Another huge problem, as mentioned above, is the lack of understanding about Alzheimer’s mechanism of action in the body. It is not known whether the hallmark indicators of Alzheimer’s (Beta Amyloid plaques and neurofibrillary tangles) cause mental deterioration or whether they are formed in response to the cognitive decline. How can we design a drug to treat a disease when we don’t fully know how the disease works?
Despite these difficulties Aducanumab (also known as Aduhelm) was approved on the 7th June 2021 by the FDA for use on Alzheimer’s patients in the United States. Not only is it the only drug to be released onto the market to treat Alzheimer’s since 2002, it is also the first drug that aims to treat and prevent the progression of the disease instead of just providing palliative treatment. Aducanumab is an artificial antibody which binds to beta amyloid plaques. Upon binding to the neurotoxic plaques, the antibodies trigger the immune system to breakdown these deposits in the aim of preventing nerve cell damage.
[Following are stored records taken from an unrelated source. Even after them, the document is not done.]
(* ===== verification/KillswitchApi.v ===== *)
(** * The daemon's kill switch (internal/api/killswitch.go)

    The part of the API server that owns the kill switch: the user's choice, its
    saving and restoring, the periodic re-sync, and the daemon giving way when
    the switch cuts the VPN itself. The server's [ksMu] makes each operation one
    step; the interface it drives is [Manager] of Killswitch.v. The body a
    request decodes to, whether the request's context is done, and what the
    manager sees during [ksCheckDelay] are arguments. *)

From S2P Require Import Prelude.
From S2P Require Import Netip NetipText Domain Provider FakeProvider Netmon Killswitch Store Service.

Definition killSwitchKey : string := "kill_switch".
Definition SettingKillSwitchNotice : string := "kill_switch_notice".

Definition ksCutNotice : string :=
  "Turned the kill switch off: your VPN's own connection runs as your user " +:+
  "account (for example Windscribe in WireGuard mode), so the kill switch was cutting it. " +:+
  "Use your VPN app's own kill switch or firewall, or a VPN protocol whose connection runs " +:+
  "as administrator (such as IKEv2).".

Definition errCutsVPN : error := Errorf ksCutNotice [].

Definition ksStrikesToYield : Z := 2.

(** The server's fields the kill switch uses. *)
Record Server (S M : Type) : Type := mkServer {
  srv_prov : S;
  srv_killSwitch : option M;
  srv_store : option DB;
  ksWant : bool;
  ksLast : Config;
  ksBlocked : Z;
  ksStrikes : Z;
}.
Arguments mkServer {S M} _ _ _ _ _ _ _. Arguments srv_prov {S M} s. Arguments srv_killSwitch {S M} s.
Arguments srv_store {S M} s. Arguments ksWant {S M} s. Arguments ksLast {S M} s. Arguments ksBlocked {S M} s.
Arguments ksStrikes {S M} s.

(** What [writeErr] and [writeJSON] answer: a status and the error, or the
    switch's state. *)
Definition response : Type := Z * (error + bool).

Section server.
Context {S M : Type} `{!RouteProvider S} `{!Manager M} (rfc3339nano : Z -> string).
Implicit Types s : Server S M.

Definition set_manager s (m : M) : Server S M :=
  mkServer (srv_prov s) (Some m) (srv_store s) (ksWant s) (ksLast s) (ksBlocked s) (ksStrikes s).
Definition set_srv_store s (f : DB -> DB) : Server S M :=
  mkServer (srv_prov s) (srv_killSwitch s) (f <$> srv_store s) (ksWant s) (ksLast s) (ksBlocked s) (ksStrikes s).
Definition set_ksWant s (w : bool) : Server S M :=
  mkServer (srv_prov s) (srv_killSwitch s) (srv_store s) w (ksLast s) (ksBlocked s) (ksStrikes s).
Definition set_ksLast s (c : Config) : Server S M :=
  mkServer (srv_prov s) (srv_killSwitch s) (srv_store s) (ksWant s) c (ksBlocked s) (ksStrikes s).
Definition set_counts s (blocked strikes : Z) : Server S M :=
  mkServer (srv_prov s) (srv_killSwitch s) (srv_store s) (ksWant s) (ksLast s) blocked strikes.

Definition killSwitchConfig s : Config :=
  let v4 := DefaultGateway FamilyV4 (srv_prov s) in
  let v6 := DefaultGateway FamilyV6 (srv_prov s) in
  let gw := match v4 with inr (g, _) => g | inl _ => AddrZero end in
  let name r := match r with inr (_, ifn) => [ifn] | inl _ => [] end in
  let owned := match srv_store s with Some d => or_nil (ListOwned d) | None => [] end in
  Derive (or_nil (Interfaces (srv_prov s))) gw (name v4 ++ name v6) owned.

Definition tunnelUp s : bool := existsb (fun i => if_Up i && if_IsVPN i) (or_nil (Interfaces (srv_prov s))).

(** [wait] is what happens to the packet filter during [ksCheckDelay]. *)
Definition cutsVPN (ctx_done : bool) (wait : M -> M) (m : M) s : bool * Server S M :=
  if negb (tunnelUp s) then (false, s)
  else if ctx_done then (false, s)
  else
    let m := wait m in
    (match ks_Blocked m with inr n => 0 <? n | inl _ => false end, set_manager s m).

Definition setKillSwitchNotice (v : string) s : Server S M := set_srv_store s (SetSetting SettingKillSwitchNotice v).

Definition persistKillSwitch (on : bool) s : Server S M :=
  set_srv_store s (SetSetting killSwitchKey (if on then "true" else "false")).

Definition giveWayToVPN (m : M) s : Server S M :=
  let s := set_manager s (snd (ks_Disable m)) in
  let s := setKillSwitchNotice ksCutNotice (persistKillSwitch false (set_ksWant s false)) in
  set_srv_store s (fun d => snd (AppendAudit rfc3339nano
    (mkAuditEvent 0 0 ActorDaemon "killswitch" "" None "disabled" false ksCutNotice [] None) d)).

Definition handleKillSwitch (body : error + bool) (ctx_done : bool) (wait : M -> M) s : response * Server S M :=
  match srv_killSwitch s with
  | None => ((501, inl (Errorf "kill switch unavailable" [])), s)
  | Some m =>
      match body with
      | inl e => ((400, inl e), s)
      | inr enabled =>
          let s := setKillSwitchNotice "" s in
          let '(err, status, s) :=
            if enabled then
              let cfg := killSwitchConfig s in
              let '(err, m) := ks_Enable cfg m in
              let s := set_manager s m in
              match err with
              | Some e => (Some e, 500, s)
              | None =>
                  let '(cuts, s) := cutsVPN ctx_done wait m s in
                  if cuts then
                    let s := match srv_killSwitch s with Some m => set_manager s (snd (ks_Disable m)) | None => s end in
                    (Some errCutsVPN, 409, persistKillSwitch false s)
                  else (None, 500, persistKillSwitch true (set_counts (set_ksLast (set_ksWant s true) cfg) 0 0))
              end
            else
              let '(err, m) := ks_Disable m in
              let s := set_manager s m in
              match err with
              | Some e => (Some e, 500, s)
              | None => (None, 500, persistKillSwitch false (set_ksWant s false))
              end in
          match err with
          | Some e => ((status, inl e), s)
          | None => ((200, inr (match srv_killSwitch s with Some m => ks_Enabled m | None => false end)), s)
          end
      end
  end.

Definition InitKillSwitch s : Server S M :=
  match srv_killSwitch s with
  | None => s
  | Some m =>
      let want := match srv_store s with
                  | Some d => bool_decide (GetSetting killSwitchKey d = Some "true")
                  | None => false
                  end in
      if want then
        let s := set_ksWant s true in
        let cfg := killSwitchConfig s in
        let '(err, m) := ks_Enable cfg m in
        let s := set_manager s m in
        match err with Some _ => s | None => set_ksLast s cfg end
      else if ks_Effective (ks_Status m) then
        let s := persistKillSwitch true (set_ksWant s true) in
        let cfg := killSwitchConfig s in
        let '(err, m) := ks_Enable cfg m in
        let s := set_manager s m in
        match err with Some _ => s | None => set_ksLast s cfg end
      else if ks_Loaded (ks_Status m) then set_manager s (snd (ks_Disable m))
      else s
  end.

Definition watchForVPNCut (m : M) s : Server S M :=
  match ks_Blocked m with
  | inl _ => s
  | inr n =>
      let grew := ksBlocked s <? n in
      if negb grew || negb (tunnelUp s) then set_counts s n 0
      else
        let s := set_counts s n (ksStrikes s + 1) in
        if ksStrikesToYield <=? ksStrikes s then giveWayToVPN m s else s
  end.

Definition SyncKillSwitch s : Server S M :=
  match srv_killSwitch s with
  | None => s
  | Some m =>
      if negb (ksWant s) then s
      else
        let cfg := killSwitchConfig s in
        if Config_Empty cfg then s
        else
          let lost := negb (ks_Effective (ks_Status m)) in
          if Config_Equal cfg (ksLast s) && negb lost then watchForVPNCut m s
          else
            let '(err, m) := ks_Enable cfg m in
            let s := set_manager s m in
            match err with Some _ => s | None => set_counts (set_ksLast s cfg) 0 0 end
  end.

Definition disableKillSwitch s : option error * Server S M :=
  match srv_killSwitch s with
  | None => (None, s)
  | Some m =>
      let s := persistKillSwitch false (set_ksWant s false) in
      let '(err, m) := ks_Disable m in
      (err, set_manager s m)
  end.

(** A daemon that starts over the same store: the fields are Go's zero values. *)
Definition start_server (p : S) (m : M) (st : option DB) : Server S M :=
  InitKillSwitch (mkServer p (Some m) st false no_config 0 0).

End server.

(** ** The saved choice and the wanted state *)

Section facts.
Context {S M : Type} `{!RouteProvider S} `{!Manager M} (rfc3339nano : Z -> string).
Implicit Types s t : Server S M.

Definition saved_on (st : option DB) : Prop := exists d, st = Some d /\ GetSetting killSwitchKey d = Some "true".

(** What can happen to a running daemon: a request, the re-sync, a panic, and
    the network, the packet filter and the rest of the daemon moving on their
    own. *)
Inductive ks_step : Server S M -> Server S M -> Prop :=
| ks_request body ctxd wait s : ks_step s (snd (handleKillSwitch body ctxd wait s))
| ks_sync s : ks_step s (SyncKillSwitch rfc3339nano s)
| ks_panic s : ks_step s (snd (disableKillSwitch s))
| ks_filter s m : srv_killSwitch s <> None -> ks_step s (set_manager s m)
| ks_network s p : ks_step s (mkServer p (srv_killSwitch s) (srv_store s) (ksWant s) (ksLast s) (ksBlocked s) (ksStrikes s))
| ks_other s f : (forall d, GetSetting killSwitchKey (f d) = GetSetting killSwitchKey d) -> ks_step s (set_srv_store s f).

(** Off is saved as off, and a wanted switch has not struck out. *)
Record ks_inv s : Prop := mkKsInv {
  ki_saved : saved_on (srv_store s) -> ksWant s = true;
  ki_strikes : ksWant s = true -> 0 <= ksStrikes s < ksStrikesToYield;
}.

Lemma saved_on_set st key v : saved_on (SetSetting key v <$> st) <->
  if bool_decide (key = killSwitchKey) then st <> None /\ v = "true" else saved_on st.
Proof.
  unfold saved_on, GetSetting, SetSetting. destruct st as [d|]; simpl.
  - case_bool_decide as E.
    + subst. split; [intros (x & [= <-] & Hx); simpl in Hx; rewrite lookup_insert_eq in Hx; naive_solver|].
      intros [_ ->]. eexists. split; [done|]. simpl. by rewrite lookup_insert_eq.
    + split; intros (x & [= <-] & Hx); (eexists; split; [done|]); simpl in *; by rewrite ?lookup_insert_ne in *.
  - case_bool_decide; [split; [by intros (? & ? & _)|by intros [? _]]|done].
Qed.

Lemma saved_persist s on : saved_on (srv_store (persistKillSwitch on s)) -> on = true.
Proof. intros H. apply saved_on_set in H. rewrite bool_decide_eq_true_2 in H by done. by destruct on, H. Qed.

Lemma saved_notice s v : saved_on (srv_store (setKillSwitchNotice v s)) <-> saved_on (srv_store s).
Proof. unfold setKillSwitchNotice, set_srv_store. simpl. by rewrite saved_on_set. Qed.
Could this drug end the 19-year drought on Alzheimer’s treatments and potentially spark the manufacture of better drugs in the future? Aducanumab was approved under the FDAS Accelerated Approval Program: a program designed for the approval of drugs to treat serious conditions that have no alternative treatments. The drug was primarily approved because phase 3 clinical trials conducted by Biogen showed that it is effective in decreasing Amyloid plaques in the brain. However, the FDA have stated that there were ‘residual uncertainties regarding clinical benefit’ from the reduction of these plaques as the amyloid hypothesis for Alzheimer’s may not be totally correct.
Only time and more clinical trials will be able to indicate Aducanumab’s effectiveness as an Alzheimer’s treatment, but, at the very least, it is a stepping stone to one day curing Dementia.